A collaborative team of scientists from the Terasaki Institute for Biomedical Innovation and the University of Nebraska Medical Center has developed a fibrous airway that promotes rapid and effective healing of diabetic ulcers. As detailed in their paper on Advanced Functional Materials, micro/macrochannels engineered in aerogel support the healing of chronic diabetic wounds, while new proteins incorporated into the aerogel provide antimicrobial power both in -enhance the body’s immune system. vessel.
In general, diabetic foot ulcers (DUPs) are difficult to manage. Many patients with DFU will have amputations every year, which greatly affects their quality of life. In the United States alone, the cost of treating non-diabetic foot ulcers is estimated at $1.38 billion annually. Poor wound healing is associated with poor clinical outcomes in DFU patients due to complications in blood flow, nerve damage, immune function, and fibrosis. DFUs that do not heal are less likely to heal after surgery.
Certain types of cells and molecules will migrate to the wound site during regular healing; these cells initiate blood vessel formation and tissue regeneration, which are essential for wound repair and rapid closure.
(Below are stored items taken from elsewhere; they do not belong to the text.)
(* ===== verification/IntervalMap.v ===== *)
(** * IntervalMap: stabbing queries over the intervals of subscribers
      (src/crates/interval_map/src/lib.rs)

    [IntervalMapOps] and [IntervalMapLaws] are the interface the subscription
    manager uses: a map from subscribers to lists of intervals that finds the
    subscribers of a point.  IntervalTreap.v has the implementation and proves
    the laws of it. *)

From S2P Require Import Prelude Ord BinaryKey Bounds Interval Slab.

Local Open Scope Z_scope.

(** ** The interface *)

(** What a map stores: the intervals of each registered subscriber. *)
Definition Registered := Z -> option (list Interval).

Definition reg_put (A : Registered) (id : Z) (o : option (list Interval)) : Registered :=
  fun id' => if decide (id' = id) then o else A id'.

Class IntervalMapOps (IM : Type) := {
  im_new : IM;
  im_is_empty : IM -> bool;
  (** [Ok(())] is [true] and [Err(TooFull)] is [false]. *)
  im_insert {E} : IM -> Z -> list Interval -> outcome E (IM * bool);
  im_remove {E} : IM -> Z -> outcome E IM;
  (** The arguments of the calls of the closure. *)
  im_query {E} : IM -> list Z -> outcome E (list Z);
}.

Class IntervalMapLaws (IM : Type) `{!IntervalMapOps IM} := {
  im_rep : IM -> Registered -> Prop;
  im_rep_proper :: Proper ((=) ==> pointwise_relation Z (=) ==> iff) im_rep;
  im_new_rep : im_rep im_new (fun _ => None);
  im_is_empty_rep m A : im_rep m A -> if im_is_empty m then forall id, A id = None else exists id, A id <> None;
  im_insert_rep m A id ivs :
    im_rep m A -> A id = None ->
    exists m' ok, (forall E, im_insert (E := E) m id ivs = Ret (m', ok)) /\
      im_rep m' (if ok : bool then reg_put A id (Some ivs) else A);
  im_remove_rep m A id :
    im_rep m A -> A id <> None ->
    exists m', (forall E, im_remove (E := E) m id = Ret m') /\ im_rep m' (reg_put A id None);
  im_query_rep m A p :
    im_rep m A ->
    exists ids, (forall E, im_query (E := E) m p = Ret ids) /\
      forall id, id ∈ ids <-> exists ivs i, A id = Some ivs /\ i ∈ ivs /\ inside i p;
}.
The microarchitecture of the tissue is critical in supporting the wound process by allowing cells to migrate through the tissue to close the wound. The UNMC/TIBI team designed nanofibrous aerogels with a customized microstructure that improved cell migration, oxygen and nutrient delivery to the wound bed.
Moreover, prevention is also very important for the rapid treatment of DFU. The team introduced a new antimicrobial peptide into the dressing to inhibit bacterial growth and promote healing.
The advantage of this new peptide is its low cost and potency compared to commercial antibiotics.
Using a type 2 diabetes mouse model, the team showed that their new dressing healed DFUs within 2 weeks, which was faster than previous dressings.
Ali Khademhosseini, Ph.D., Director and CEO of TIBI, said, “The combined properties of our nanofiber aerogel work synergistically to create advanced diabetic wound care.” “But it offers opportunities for use in biomedical applications in the future.”